By Dan Balz
Washington Post Staff Writer
Sunday, February 27, 2011; A03
Leaders of the National Governors Association called on Congress and the Obama administration Saturday to avoid doing anything that could further strain their fragile economies, warning that the states are already overburdened and that additional demands could threaten the broader recovery.
"This is a critical time, where the states are facing $175 billion shortfall in the next two years," Washington Gov. Chris Gregoire (D), the NGA chairman, said at a news conference at the start of the annual gathering. "Anything Congress does to undermine economic recovery would be very troublesome to us."
With battles over budgets and public-employee union powers raging in Wisconsin and several other states, the governors sought to set aside partisan wrangling and issue a common message that what Washington does in the coming months will have far-reaching consequences. Congress has made clear in recent days that it intends to sharply reduce spending on a variety of domestic programs, many of which would impact the states, and many GOP freshmen are insisting on even deeper cuts than their leaders.
Gregoire and the NGA's vice chairman, Nebraska Gov. Dave Heineman (R), who also appeared at the news conference, have had discussions with congressional leaders to convey their concerns about the cuts.
In the past two years, to keep their budgets in balance, states have slashed spending by $75 billion, and some have raised taxes. But they face more shortfalls in the current and coming fiscal years as they deal with the continuing effects of the deep recession.
Although the threat of a government shutdown next week receded Friday, even the prospect of such an occurrence could have significant consequences for the states, the governors said.
Whatever happens in the short run, governors know that the partisan divisions over federal spending will continue to be a potentially destabilizing force on their own budgets. Noting that many states have depleted their reserve funds, Arkansas Gov. Mike Beebe (D) said, "It will definitely impact every state" if there is a government shutdown now or later this year.
The annual winter meeting of the governors comes at a time of considerable focus on the states. The standoff in Wisconsin, where Gov. Scott Walker (R) is seeking concessions from public-employee unions on benefits and is trying to drastically curtail collective-bargaining rights, has drawn national attention. Conflicts in Ohio and Indiana over labor issues have added to the mix.
Those battles have threatened to intrude on the deliberations among governors while they are in Washington. But tensions were largely absent on the opening day of the governor's three-day meeting.
The governors met privately over lunch Saturday afternoon for what several of them described as a get-acquainted session. There are 29 new governors since the last election, with many in attendance here, and considerable time was spent on introductions rather than policy deliberations.
Several governors said there appeared to be some bipartisan agreement on the desire for more flexibility from the Health and Human Services Department to deal with the new demands on the states for expanding Medicaid under President Obama's new health-care law.
Beebe said there was "a lot of consensus on Medicaid" among the governors on the desire to be able to manage the programs themselves. "What the federal government can do for us is not money, it's flexibility," said Maine Gov. Paul LePage (R). "Let us run our states with the resources we have."

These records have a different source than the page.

(** The entry goes into a block the directory has. *)
Lemma added_here j b d1 d' :
  0 <= j < 12 -> i_block f j <> 0 ->
  append_in_block (dir_fuel bs) (block d (i_block f j)) bs (dirent_min_rec_len (zlen name)) child ft name 0 = Some b ->
  pwrite_block bs (i_block f j) b d = (Done tt, d1) -> ext2_write_inode_at m dir (touch now f) d1 = (Done tt, d') ->
  fs_wf d' m /\ entry_added d d' dir child ft name.
Proof using HG HL Hw Hdir Hchild Hft Hname Hnb.
  intros Hj Hnz Ea E1 E2. set (k := i_block f j) in *. destruct (dir_block_at d m dir j Hw Hdir Hj Hnz) as (Hin & Hdb & ps & Hc). fold k in Hin, Hdb, Hc.
  destruct (fw_block _ _ _ _ Hw dir j Hdir Hj Hnz) as (Hkr & Hku & Hkm & _). fold k in Hkr, Hku, Hkm.
  destruct (append_found _ _ _ _ _ _ _ Hdb Hc Hchild Hft Hname Hnb Ea) as (qs & l1 & l2 & Hdb' & Hc' & Eo & En).
  destruct dir_inode_facts as [Hlf Hbf]. destruct (touch_facts now f Hlf Hbf) as (Hlt & Hbt & Htd & Htb).
  apply (pwrite_block_inv bs sz (bs_pos _ _ HG)) in E1 as (_ & K1 & B1); [|apply (fw_dev _ _ _ _ Hw)|apply Hdb'|lia|apply Hdb'].
  apply (write_inode_inv G sz HG) in E2 as (_ & K2 & I2 & J2); [|apply (fw_mem _ _ _ _ Hw)|apply K1|destruct Hdir as [[? _] _]; lia|done|done].
  assert (meta_block G (iblk G dir)) as Mi by (eexists; split; [apply (ino_role_valid _ _ HG), Hdir|done]).
  assert (forall r, valid G r -> block d1 (loc G r) = block d (loc G r)) as M1.
  { intros r Hv. apply (keep_role (eq k)); [done|done|]. intros Er. apply Hkm. by exists r. }
  assert (forall r, valid G r -> (forall g t, r <> RIt g t) -> block d' (loc G r) = block d (loc G r)) as M2.
  { intros r Hv Hne. rewrite <- M1 by done. apply (keep_role (eq (iblk G dir))); [done|done|]. intros Er. apply (loc_inj _ _ HG) in Er; [by eapply Hne|apply (ino_role_valid _ _ HG), Hdir|done]. }
  assert (forall a, ino_ok G a -> a <> dir -> ino_at d' a = ino_at d a) as J.
  { intros a Ha Hne. rewrite J2 by done. apply ino_ext. apply (M1 (ino_role G a)). by apply (ino_role_valid _ _ HG). }
  assert (keep (fun x => meta_block G x \/ k = x) d d') as K by (eapply keeps_trans with d1; (eapply keeps_weaken; [eassumption|]); [by right|intros x _ <-; by left]).
  assert (forall x, k = x -> ~ meta_block G x) as HP by by intros x <-.
  assert (block d' k = b) as Bk by (rewrite <- B1; apply (ks_blk _ _ _ _ _ K2); [done|intros El; apply Hkm; by rewrite <- El]).
  assert (forall a i, ino_ok G a -> 0 <= i < 12 -> ptr d' a i = ptr d a i) as Pt.
  { intros a i Ha Hi. destruct (Z.eq_dec a dir) as [->|Hne]; [rewrite I2; apply Htb; lia|by rewrite J]. }
  assert (forall x, 0 <= x < g_blocks G -> in_use d' x = in_use d x) as U by (intros x Hx; apply (used_ext G sz HG); [intros g Hg; by apply M2|done]).
  pose proof (effect_dir_ino d' _ I2 J Htd) as Di.
  assert (forall name', bfind G d k name' = assoc name' (entries (block d k) ps)) as Fo by (intros; by apply find_assoc).
  assert (forall name', bfind G d' k name' = assoc name' (entries b qs)) as Fn by (intros; unfold bfind; rewrite Bk; by apply find_assoc).
  assert (forall a i other, dir_ino d a -> 0 <= i < 12 -> ptr d a i <> 0 -> a <> dir \/ i <> j \/ other <> name -> bfind G d' (ptr d a i) other = bfind G d (ptr d a i) other) as Bf.
  { intros a i other Ha Hi Hn Hd. destruct (Z.eq_dec k (ptr d a i)) as [Ek|Hne].
    - rewrite <- Ek, Fn, Fo, En, Eo. apply assoc_mid_other. destruct (decide (other = name)) as [->|]; [|done]. destruct (fw_apart _ _ _ _ Hw dir j a i Hdir Ha Hj Hi Hnz Ek) as [<- <-]. tauto.
    - unfold bfind. by rewrite (effect_block d' _ K). }
  split.
  - apply (wf_same d m); try done; [apply K|apply Hw|..].
    + eapply disk_meta_ext; [apply Hw|]. intros r Hv Hr. apply M2; [done|]. by destruct Hr as [-> |[? ->]].
    + intros x Hx. by rewrite U.
    + intros a Ha. split; [by apply Di|]. unfold ino_used, imap. by rewrite M2 by (done || apply (ino_group_range _ _ HG), Ha).
    + intros a i Ha Hi. apply Pt; [apply Ha|done].
    + intros a i Ha%Di Hi Hn. destruct (Z.eq_dec k (ptr d a i)) as [<-|Hne]; [exists qs; by rewrite Bk|]. rewrite (effect_block d' _ K) by done. by apply (dir_block_at d m).
  - split; [| |by apply (effect_dirs d' _ I2)|done| |intros x Hx; by rewrite U|intros a Ha; unfold ino_used, imap; by rewrite M2 by (done || apply (ino_group_range _ _ HG), Ha)|intros a i Ha Hi; left; apply Pt; [apply Ha|done]].
    + intros Hnone. unfold dlookup in *. assert (forall i, 0 <= i <= j -> i_block f i <> 0) as Hnzs by (intros i Hi Hz; apply Hnz; apply (fw_gap _ _ _ _ Hw dir i j); (done || lia)).
      assert (forall i, 0 <= i <= j -> bfind G d (i_block f i) name = None) as Hno by (intros i Hi; apply (dfind_none G d f name 12 0); [done|lia|intros; apply Hnzs; lia]).
      rewrite (dfind_from G d' _ name j) by (first [lia|intros i Hi; rewrite Pt by (apply Hdir || lia); split; [apply Hnzs; lia|rewrite Bf; [apply Hno; lia|done|lia|apply Hnzs; lia|lia]]]).
      apply dfind_at; [lia|by rewrite Pt by (apply Hdir || lia)|]. rewrite Pt by (apply Hdir || lia). fold k. rewrite Fn, En. apply assoc_added. rewrite <- Eo, <- Fo. apply Hno. lia.
    + intros a other Ha Hd. apply dfind_ext. intros i Hi. split; [apply Pt; [apply Ha|lia]|]. intros Hn. apply Bf; [done|lia|done|tauto].
    + eapply keeps_weaken; [exact K|]. intros x _ [?| <-]; [by left|]. right. right. by exists j.
Qed.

Gregoire and Heineman are determined to forge greater consensus, whether this weekend or in coming months, as the governors grapple with federal mandates, declining revenues and the slow recovery.
The governors appeared mindful of the fact that, while the economy appears to be recovering, progress is slow and uncertain. "We are fragile," Gregoire said as she talked about the need for Congress to move with an eye toward the states. "We don't need a hiccup now."
NGA leaders also sought to tamp down talk of federal action to provide states with the authority to declare bankruptcy, arguing that states are not seeking such authority and that even discussion of the subject could have a harmful effect on state financing.